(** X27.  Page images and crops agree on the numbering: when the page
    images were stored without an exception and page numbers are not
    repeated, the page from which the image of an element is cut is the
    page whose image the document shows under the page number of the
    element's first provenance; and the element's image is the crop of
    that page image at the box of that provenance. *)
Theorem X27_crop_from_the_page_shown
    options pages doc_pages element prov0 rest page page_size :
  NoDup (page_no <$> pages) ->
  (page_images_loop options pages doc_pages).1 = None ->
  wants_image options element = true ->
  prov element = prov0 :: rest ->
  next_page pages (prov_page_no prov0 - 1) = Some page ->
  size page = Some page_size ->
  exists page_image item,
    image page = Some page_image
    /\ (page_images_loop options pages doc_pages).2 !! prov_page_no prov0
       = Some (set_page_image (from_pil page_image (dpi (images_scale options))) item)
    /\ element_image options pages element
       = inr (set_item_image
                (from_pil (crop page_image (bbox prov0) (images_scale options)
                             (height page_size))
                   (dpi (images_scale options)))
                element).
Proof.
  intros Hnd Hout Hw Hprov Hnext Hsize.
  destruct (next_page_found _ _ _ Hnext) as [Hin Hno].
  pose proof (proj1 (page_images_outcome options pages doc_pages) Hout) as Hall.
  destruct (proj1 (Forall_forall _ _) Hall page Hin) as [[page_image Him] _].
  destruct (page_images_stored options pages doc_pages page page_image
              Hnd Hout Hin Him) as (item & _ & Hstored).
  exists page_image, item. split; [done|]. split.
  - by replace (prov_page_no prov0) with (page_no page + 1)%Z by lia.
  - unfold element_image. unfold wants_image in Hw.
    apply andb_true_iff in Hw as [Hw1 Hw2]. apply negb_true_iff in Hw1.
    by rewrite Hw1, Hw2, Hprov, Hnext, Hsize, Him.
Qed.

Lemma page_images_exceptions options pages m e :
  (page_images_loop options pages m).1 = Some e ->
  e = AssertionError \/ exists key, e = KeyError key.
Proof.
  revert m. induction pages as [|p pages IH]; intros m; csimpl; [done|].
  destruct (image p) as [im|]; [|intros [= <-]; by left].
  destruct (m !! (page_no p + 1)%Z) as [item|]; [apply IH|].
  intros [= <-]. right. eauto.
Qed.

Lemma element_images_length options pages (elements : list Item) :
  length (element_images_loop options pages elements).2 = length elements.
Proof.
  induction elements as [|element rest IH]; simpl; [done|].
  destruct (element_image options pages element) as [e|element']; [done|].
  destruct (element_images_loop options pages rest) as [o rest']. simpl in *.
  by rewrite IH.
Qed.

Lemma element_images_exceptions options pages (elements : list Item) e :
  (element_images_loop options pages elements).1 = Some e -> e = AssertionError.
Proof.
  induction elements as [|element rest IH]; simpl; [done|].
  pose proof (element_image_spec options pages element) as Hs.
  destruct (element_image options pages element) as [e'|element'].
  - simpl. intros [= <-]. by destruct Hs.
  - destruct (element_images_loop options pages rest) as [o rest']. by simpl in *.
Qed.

-=-=-

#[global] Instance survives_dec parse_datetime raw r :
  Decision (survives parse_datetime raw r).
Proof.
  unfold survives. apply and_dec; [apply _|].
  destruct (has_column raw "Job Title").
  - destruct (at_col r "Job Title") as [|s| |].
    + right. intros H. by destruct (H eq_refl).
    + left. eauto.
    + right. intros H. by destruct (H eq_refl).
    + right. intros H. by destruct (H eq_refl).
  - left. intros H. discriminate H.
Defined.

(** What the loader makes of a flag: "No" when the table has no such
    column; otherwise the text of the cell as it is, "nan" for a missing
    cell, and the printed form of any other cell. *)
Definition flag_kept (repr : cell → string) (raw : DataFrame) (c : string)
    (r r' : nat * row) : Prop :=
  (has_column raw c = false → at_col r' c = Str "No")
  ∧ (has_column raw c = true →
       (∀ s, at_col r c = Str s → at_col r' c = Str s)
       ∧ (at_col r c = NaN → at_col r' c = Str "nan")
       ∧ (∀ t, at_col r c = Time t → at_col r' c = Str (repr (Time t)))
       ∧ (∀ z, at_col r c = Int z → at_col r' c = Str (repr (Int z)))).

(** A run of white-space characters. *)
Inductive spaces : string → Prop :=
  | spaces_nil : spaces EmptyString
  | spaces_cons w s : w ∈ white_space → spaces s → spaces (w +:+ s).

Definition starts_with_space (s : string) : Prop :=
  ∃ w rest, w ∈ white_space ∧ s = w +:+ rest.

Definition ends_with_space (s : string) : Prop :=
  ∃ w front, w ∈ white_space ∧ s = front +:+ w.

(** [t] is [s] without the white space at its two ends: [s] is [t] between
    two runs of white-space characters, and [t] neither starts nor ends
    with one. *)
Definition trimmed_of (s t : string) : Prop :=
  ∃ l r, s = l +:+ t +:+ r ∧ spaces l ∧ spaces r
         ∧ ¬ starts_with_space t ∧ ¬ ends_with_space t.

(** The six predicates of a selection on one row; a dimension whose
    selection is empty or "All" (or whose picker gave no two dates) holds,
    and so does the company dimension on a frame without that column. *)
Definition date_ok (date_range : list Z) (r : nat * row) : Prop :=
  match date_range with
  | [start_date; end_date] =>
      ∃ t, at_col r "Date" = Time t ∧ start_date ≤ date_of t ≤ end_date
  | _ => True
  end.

-=-=-

**TASK ITEM:**
Read through the records above and copy the lines that contain "whose".

**FINAL ANSWER:**
    page whose image the document shows under the page number of the
(** The six predicates of a selection on one row; a dimension whose
    selection is empty or "All" (or whose picker gave no two dates) holds,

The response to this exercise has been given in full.